To recap: I had a "microdiscectomy" in September, after spending 18 months dealing with disc problems that doctors were convinced didn't exist (next time doctors tell me I have a 5% chance of having such and such a problem asymptomatically, I'll laugh in their faces)...

So anyway. It's been a long road, and I'm by no means at the end of it but I'm (touch wood) well along it. So far I've successfully weaned myself off one kind of medication completely, and I'm in the process of reducing my morphine intake gradually - slowly but surely so far. The nice doctor I saw last month or so tells me that given the type of surgery I've had and the healing process etc, it might be more realistic for me to anticipate that I should reduce the morphine to the point where I might go back onto Tramadol and then - perhaps - lesser drugs before weaning off the painkillers completely, but I'm taking things one step at a time. Given the length of time and the levels at which I've been on the morphine, I'm in officially in "difficult" territory as far as coming off it goes (though not impossible), so reducing it by levels seems to be the easiest way to go. Easy, ideal, and doable are entirely different things, however. So I'm taking things a day at a time in that respect and I'm not looking into The Google, as my doctor charmingly calls it, too much, so I don't really know what to expect. I figure that way I can still feel like I'm me, rather than a bunch of symptoms or side-effects, even though most days I feel like I have PMS and then some...For a few weeks after reducing things, anyway. The pain increases for a while too, while I adjust, but in a way it's a good thing because it keeps me going with the physiotherapy I've been given.
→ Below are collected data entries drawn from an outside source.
(** ** Negating *)
Lemma negate_jump_nonpos j : j <= 0 -> negate_jump j <= 0.
Proof. intros Hj. unfold negate_jump. destruct (j =? j_failure); [done|]. by destruct (j =? j_success). Qed.
Lemma negate_jump_pos j : 0 < j -> negate_jump j = j.
Proof.
  intros Hj. unfold negate_jump. rewrite (proj2 (Z.eqb_neq j j_failure)), (proj2 (Z.eqb_neq j j_success)); [done|..];
    unfold j_failure, j_success, j_never; lia.
Qed.
Lemma negate_test e : i_test (negate_insn false e) = i_test e.
Proof. destruct e as [[o so m v] no yes]. cbn. by destruct so. Qed.
Lemma negate_j e k : in_j (negate_insn false e) k = negate_jump (in_j e k).
Proof. by destruct k. Qed.
Lemma negate_exits test base b pos x : exits test base b pos x -> exits test base (map (negate_insn false) b) pos (negate_jump x).
Proof.
  induction 1 as [pos e x He Hx Hle|pos e pos' x He Hx Hlt _ IH].
  - eapply exits_out; [by rewrite list_lookup_fmap, He| |by apply negate_jump_nonpos]. by rewrite negate_test, negate_j, Hx.
  - eapply exits_in; [by rewrite list_lookup_fmap, He| |done|done]. rewrite negate_test, negate_j, Hx. apply negate_jump_pos. lia.
Qed.
Lemma negate_block base b : block base b -> block base (map (negate_insn false) b).
Proof.
  intros H pos e k He. rewrite list_lookup_fmap in He. destruct (b !! pos) as [e0|] eqn:E; [|done]. injection He as <-.
  rewrite negate_j, length_map. destruct (H pos e0 k E) as [Hj|Hj]; [left; by apply negate_jump_nonpos|right].
  rewrite negate_jump_pos by lia. done.
Qed.
Lemma last_subtree_block L ms0 b : 0 <= L -> b <> [] ->
  last_subtree (L :: ms0 ++ block_marks L b) (length ms0 + length b) = Some (length ms0).
Proof.
  intros HL Hb. assert (Hn : forall n, (n < length b)%nat -> last_subtree (L :: ms0 ++ block_marks L b) (length ms0 + S n) = Some (length ms0)).
  { intros n. rewrite Nat.add_succ_r. induction n as [|n IH]; intros Hn; cbn [last_subtree].
    - rewrite Nat.add_0_r. change ((L :: ms0 ++ block_marks L b) !!! S (length ms0)) with ((ms0 ++ block_marks L b) !!! length ms0).
      rewrite lookup_total_app_r, Nat.sub_diag by lia. change (level _) with L. cbn. by rewrite Z.eqb_refl.
    - change ((L :: ms0 ++ block_marks L b) !!! S (length ms0 + S n)) with ((ms0 ++ block_marks L b) !!! (length ms0 + S n)%nat).
      rewrite lookup_total_app_r by lia. replace (length ms0 + S n - length ms0)%nat with (S n) by lia.
      change (block_marks L b !!! S n) with (replicate (length b - 1) (-1) !!! n). rewrite lookup_total_replicate_2 by lia.
      change (level _) with L. rewrite (proj2 (Z.eqb_neq (-1) L)) by lia. rewrite Nat.add_succ_r. apply IH. lia. }
  assert (Hl : (0 < length b)%nat) by (destruct b; [done|cbn; lia]). specialize (Hn (length b - 1)%nat ltac:(lia)).
  by replace (S (length b - 1)) with (length b) in Hn by lia.
Qed.
Lemma negate_last L ms0 p l0 b : p_insn p = l0 ++ b -> length l0 = length ms0 -> 0 <= L -> b <> [] ->
  negate_subtree false (p, L :: ms0 ++ block_marks L b) =
  (set_insn (l0 ++ map (negate_insn false) b) p, L :: ms0 ++ block_marks L (map (negate_insn false) b)).
Proof.
  intros Hp Hl HL Hb. unfold negate_subtree. rewrite Hp, length_app, Hl, last_subtree_block by done.
  rewrite <- Hl, take_app_length, drop_app_length. unfold block_marks. by rewrite length_map.
Qed.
So I've reduced things to a level I'm comfortable with so far and I've just reduced things again. Apparently, less morphine makes me a tad grumpy, which makes me a bit anti-social. That's part of why I've not posted much over the last month or so, I think. Hopefully some of the other reasons will be announced soon.
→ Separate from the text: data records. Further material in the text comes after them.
(* ===== verification/ClassifyDom.v ===== *)
(** * The dominator optimisation of packet classification programs
    ([DominatorOptimizer] in [elements/standard/classification.cc])

    The optimizer keeps, for every state, up to four lists of branches such that every path to
    the state takes all the branches of one of them, and moves the branches whose next test
    those lists decide.  [_dom], [_dom_start] and [_domlist_start] are the code's arrays, since
    it writes into the lists of other states; the linked lists of [_pred_first], [_pred_next]
    and [_pred_prev] are lists.  A branch is a number, twice its state plus one for yes. *)
From Stdlib Require Import ZArith Lia.
From stdpp Require Import base list numbers option.
From S2P Require Import Prelude Qsort Classify.
#[local] Open Scope Z_scope.

Record Dom : Type := MkDom {
  d_insn : list Insn;
  d_known_length : list Z;
  d_insn_id : list Z;
  d_dom : list Z;
  d_dom_start : list nat;
  d_domlist_start : list nat;
  d_pred : list (list Z)
}.
Definition brno (state : Z) (br : bool) : Z := 2 * state + Z.b2z br.
Definition stateno (br : Z) : Z := Z.shiftr br 1.
Definition br_yes (br : Z) : bool := Z.odd br.
Definition MAX_DOMLIST : nat := 4.

(** An element of a [Vector], with its assertion. *)
Definition at_index {A} (l : list A) (i : nat) : res A := opt_res AssertFailed (l !! i).
Definition passert (b : bool) : res unit := if b then Ok tt else Fault AssertFailed.

(** ** The constructor *)
(** [Insn::compare]: [memcmp] of the first 12 bytes, the tests. *)
Definition le_bytes (n : nat) (x : Z) : list Z := map (fun k => Z.land (Z.shiftr x (8 * Z.of_nat k)) 255) (seq 0 n).
Definition test_bytes (t : Test) : list Z :=
  le_bytes 2 (i_offset t) ++ [0; Z.b2z (i_short t)] ++ le_bytes 4 (i_mask t) ++ le_bytes 4 (i_value t).
Fixpoint memcmp (a b : list Z) : Z :=
  match a, b with
  | x :: a, y :: b => if x =? y then memcmp a b else x - y
  | _, _ => 0
  end.
Definition insn_compare (a b : Insn) : Z := memcmp (test_bytes (i_test a)) (test_bytes (i_test b)).
Definition insn_permute_compare (l : list Insn) (a b : Z) : Z :=
  let cmp := insn_compare (l !!! Z.to_nat a) (l !!! Z.to_nat b) in
  if cmp =? 0 then a - b else cmp.

Definition known_step (l : list Insn) (known : list Z) (i : nat) : list Z :=
  let insn := l !!! i in
  let t := i_test insn in
  let here := known !!! i in
  let tested_length := Z.max (required_length t) here in
  let so := i_short t in
  let lower j len known :=
    if (0 <? j) && (len <? known !!! Z.to_nat j) then <[Z.to_nat j := len]> known else known in
  lower (in_j insn so) here (lower (in_j insn (negb so)) tested_length known).
Definition known_lengths (l : list Insn) : list Z :=
  foldl (known_step l) (<[0%nat := 0]> (replicate (length l) 0x7FFFFFFF)) (seq 0 (length l)).
(** The identifiers, from the permutation that sorts the instructions. *)
Fixpoint number_insns (l : list Insn) (previous : option Z) (permute : list Z) (ids : list Z) : list Z :=
  match permute with
  | [] => ids
  | i :: permute =>
      let id := match previous with
                | Some h => if insn_compare (l !!! Z.to_nat i) (l !!! Z.to_nat h) =? 0
                            then ids !!! Z.to_nat h else i
                | None => i
                end in
      number_insns l (Some i) permute (<[Z.to_nat i := id]> ids)
  end.
Definition initial_pred (l : list Insn) : list (list Z) :=
  foldl (fun pred '(i, j, k) =>
           if 0 <? j then alter (cons (brno (Z.of_nat i) k)) (Z.to_nat j) pred else pred)
    (replicate (length l) [])
    (concat (imap (fun i e => [(i, i_no e, false); (i, i_yes e, true)]) l)).
Definition DominatorOptimizer (l : list Insn) : res Dom :=
  permute ← click_qsort (insn_permute_compare l) (map Z.of_nat (seq 0 (length l)));
  Ok (MkDom l (known_lengths l) (number_insns l None permute (replicate (length l) 0)) [] [0%nat] [0%nat]
        (initial_pred l)).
Anyway. As I mentioned in my last post about all this, while I was in the middle of it all and looking for answers, I tried looking into prayers and charms as a way of trying to deal with the situation and perhaps improve it. Post-surgery, my daughter made me a wee charm, along the lines of the thread a ban-fiosaiche had made for a journalist as described by Mary Beith in her book Healing Threads (I highly recommend it - it's a great read):


Which I've been using as a key ring, it being a slightly more practical way of carrying it around. It's a little delicate and I don't think it would stand much wear as a bracelet.

Kathryn pointed me to a traditional prayer for "sprain," which you can find in the Carmina Gadelica amongst other places. It has a very long pedigree, being found in Irish myth, and Vedic and Germanic sources too, and the formula of repairing bone to bone, flesh to flesh, sinew to sinew etc works nicely with the kind of operation I've had. So the prayer is something I've been using when I feel like I need it.
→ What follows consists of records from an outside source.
(** A branch of state [k] moved to a state that is on the way from all its lists. *)
Lemma shifted_inv k b d dom (sts : list (list Z)) (js : list nat) new : dom_inv (S k) d -> (k < length l0)%nat ->
  let br := brno (insn_id d (Z.of_nat k)) b in
  let nexts := in_j (d_insn d !!! k) b in
  acc_ok d (dom, [], []) -> (forall j, j ∈ js <-> list_of d k j) -> js <> [] ->
  (forall q j, js !! q = Some j -> sts !! q = Some (shift_states (length (d_insn d)) d nexts (rev (set_last d br j)))) ->
  (forall q l, sts !! q = Some l -> new ∈ l) ->
  let d1 := set_dom dom d in
  dom_inv (S k) (if new =? nexts then d1 else set_branch (Z.of_nat k) b new d1).
Proof.
  intros I Hk br nexts Hdom Hjs Hne Hsts Hnew d1. pose proof (set_dom_inv T l0 (S k) d dom [] [] I Hdom) as I1. fold d1 in I1.
  destruct (Z.eqb_spec new nexts) as [|Hdiff]; [done|]. pose proof (inv_length _ _ _ _ I) as Hlen. pose proof (inv_forward _ _ _ _ I) as Hf.
  destruct (lookup_lt_is_Some_2 (d_insn d) k ltac:(lia)) as [e He].
  assert (Hn : nexts = in_j e b) by (unfold nexts; by rewrite (list_lookup_total_correct _ _ _ He)).
  assert (Hjump : jump_ok (length l0) k new).
  { destruct js as [|j0 js]; [done|]. rewrite <- Hlen. eapply shift_states_jumps; [exact Hf| |apply (Hnew 0%nat), (Hsts 0%nat j0); done].
    rewrite Hn. by apply Hf. }
  apply (set_branch_inv T l0 (S k) d1 k e b new); [done|done|done|destruct Hjump; lia|].
  intros Hv HT r Hr. change (d_insn d1) with (d_insn d) in *. destruct (inv_ways _ _ _ _ I k ltac:(lia) Hv) as (j & Hj & Hvalid).
  apply Hjs in Hj as Hin. apply list_elem_of_lookup in Hin as [q Hq]. pose proof (inv_arrays _ _ _ _ I) as A.
  pose proof (list_bound (S k) d A k j ltac:(lia) Hj) as Hjb. pose proof (list_nonempty (S k) d A j Hjb).
  eapply shift_states_sound; [done|by eapply inv_tests_ok| |rewrite <- Hn in Hr; exact Hr|by eapply Hnew, Hsts].
  intros x Hx. rewrite <- List.in_rev in Hx || apply list_elem_of_In, List.in_rev, list_elem_of_In in Hx.
  unfold set_last in Hx. apply elem_of_app in Hx as [Hx| ->%list_elem_of_singleton].
  - unfold slice in Hx. apply list_elem_of_lookup in Hx as [i Hi]. apply lookup_take_Some in Hi as [Hi Hlt]. rewrite lookup_drop in Hi.
    rewrite <- (list_lookup_total_correct _ _ _ Hi). apply Hvalid. lia.
  - unfold holds, br. rewrite stateno_brno, br_yes_brno, (inv_ids _ _ _ _ I k Hk). by rewrite (list_lookup_total_correct _ _ _ He).
Qed.
Lemma shift_branch_inv k b d d' : dom_inv (S k) d -> (k < length l0)%nat -> shift_branch k b d = Ok d' -> dom_inv (S k) d'.
Proof.
  intros I Hk H. unfold shift_branch in H. apply res_bind_ok in H as (js & Ejs & ([d1 new] & E & [= <-])%res_bind_ok).
  pose proof (inv_arrays _ _ _ _ I) as A. pose proof (domlists_ok _ _ _ Ejs) as Hjs.
  assert (Hjsb : forall j, j ∈ js -> (S j < length (d_dom_start d))%nat) by (intros j Hj; apply (list_bound (S k) d A k j); [lia|by apply Hjs]).
  set (nexts := in_j (d_insn d !!! k) b) in *. set (br := brno (Z.of_nat k) b) in *.
  assert (Hbrid : brno (insn_id d (stateno br)) (br_yes br) = brno (insn_id d (Z.of_nat k)) b) by (unfold br; by rewrite stateno_brno, br_yes_brno).
  assert (Hb0 : 0 <= brno (insn_id d (stateno br)) (br_yes br)) by (rewrite Hbrid; apply brno_nonneg, (inv_nonneg _ _ _ _ I)).
  destruct (_ || _) eqn:Eor; [injection E as <- <-; by rewrite Z.eqb_refl|].
  apply orb_false_iff in Eor as [Hjs0 _]. assert (Hne : js <> []) by (by intros ->).
  assert (Hshift : forall d1 vals starts ends, shift_lists d br nexts js [] [] [] = Ok (d1, vals, starts, ends) ->
    exists (dom : list Z) (sts : list (list Z)), d1 = set_dom dom d /\ vals = concat sts /\ starts = list_starts 0 sts /\ ends = list_ends 0 sts /\ length sts = length js /\
      Forall (fun l => l <> []) sts /\
      forall new, (forall q l, sts !! q = Some l -> new ∈ l) -> dom_inv (S k) (if new =? nexts then d1 else set_branch (Z.of_nat k) b new d1)).
  { intros d2 vals starts ends Es. destruct (shift_lists_spec (S k) br nexts d js [] [] [] _ _ _ _ A Hb0 Hjsb Es)
      as [(dom & -> & Hdom) (sts & -> & -> & -> & Hl & Hnes & Hsts)].
    exists dom, sts. split_and!; try done. intros new' Hnew. rewrite Hbrid in Hsts. by apply (shifted_inv k b d dom sts js new'). }
  destruct (Nat.eqb_spec (length js) 1) as [H1|H1].
  - apply res_bind_ok in E as ([[[d2 vals] starts] ends] & Es & [= <- <-]). destruct (Hshift _ _ _ _ Es) as (dom & sts & -> & -> & _ & _ & Hl & Hnes & Hinv).
    destruct sts as [|st [|]]; [cbn in Hl; lia| |cbn in Hl; lia]. apply Hinv. intros [|[]] l Hlk; try done. injection Hlk as <-.
    cbn [concat]. rewrite app_nil_r. apply last_in. by apply list.Forall_cons in Hnes as [].
  - apply res_bind_ok in E as ([[[d2 vals] starts] ends] & Es & (s & Elast & [= <- <-])%res_bind_ok).
    destruct (Hshift _ _ _ _ Es) as (dom & sts & -> & -> & -> & -> & Hl & Hnes & Hinv). apply Hinv.
    eapply last_common_in; [exact Hnes| |reflexivity|exact Elast]. intros ->. cbn in Hl. by destruct js.
Qed.
Lemma run_state_inv k d d' : dom_inv k d -> (k < length l0)%nat -> exact_preds d None [] (d_pred d !!! k) (d_dom d, [], []) = true ->
  run_state k d = Ok d' -> dom_inv (S k) d'.
Proof.
  intros I Hk Hex H. unfold run_state in H. apply res_bind_ok in H as (u & _ & (d1 & E1 & (d2 & E2 & E3)%res_bind_ok)%res_bind_ok).
  eapply shift_branch_inv; [|exact Hk|exact E3]. eapply shift_branch_inv; [|exact Hk|exact E2]. by eapply calculate_dom_inv.
Qed.
Lemma run_states_inv n k d : dom_inv k d -> (k + n = length l0)%nat -> exact_states (seq k n) d = true ->
  exists d', run_states (seq k n) d = Ok d' /\ dom_inv (length l0) d'.
Proof.
  revert k d. induction n as [|n IH]; intros k d I Hn Hex.
  { exists d. split; [done|]. by replace (length l0) with k by lia. }
  cbn [seq exact_states run_states] in *. apply andb_true_iff in Hex as [Hp Hex].
  destruct (run_state k d) as [d1|] eqn:E1; [|done]. cbn [mbind res_bind]. apply IH; [|lia|done].
  eapply run_state_inv; [exact I|lia|exact Hp|exact E1].
Qed.
End ShiftBranch.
And as I noted in my initial bletherings on all of this, there's a folk remedy for sciatica recorded in North Uist:
Some of the natives [of North Uist] wear a girdle of the Seal-skin about the middle, for removing the Sciatica, as those of the Shire of Aberdeen wear it to remove the Chin-cough.
Which I airily dismissed at the time, and then again in my second post on the matter, seeing as seal-skins aren't exactly ten a penny. Plus, it's kind of frowned on these days, really. But in the mysterious ways of the world, what should arrive in the post - not long after my surgery - but this:


My wonderful and wise friend Judith happened to have saved an old seal-skin belt some years ago, and upon reading my post in September decided the belt had finally found its purpose. When the belt arrived in the post I showed it to the kids and they were fascinated by it at first, until it sank in that an animal had died for the sake of it (originally, at least). They were kind of horrified for a bit (Tom decided it was mean) so we talked about it, and I explained that the seal had died a long time ago, and that now it's just sitting around not doing much. We agreed that while there wasn't much we could do about the poor dead seal now, we could at least give the belt a good home and put it to good use, and I made some offerings for it. Every now and then the belt disappears and I find it up in the kids' bedroom, where Rosie's been looking after it (she likes to stroke it, to "look after" the seal because it might be missing its mum).

And so as I do my physiotherapy, I can put the belt on and feel like a bit of a fanny as I stretch and step and look a bit bonkers, but so far it's all good (and it's not like anyone's watching). Many thanks, Judith!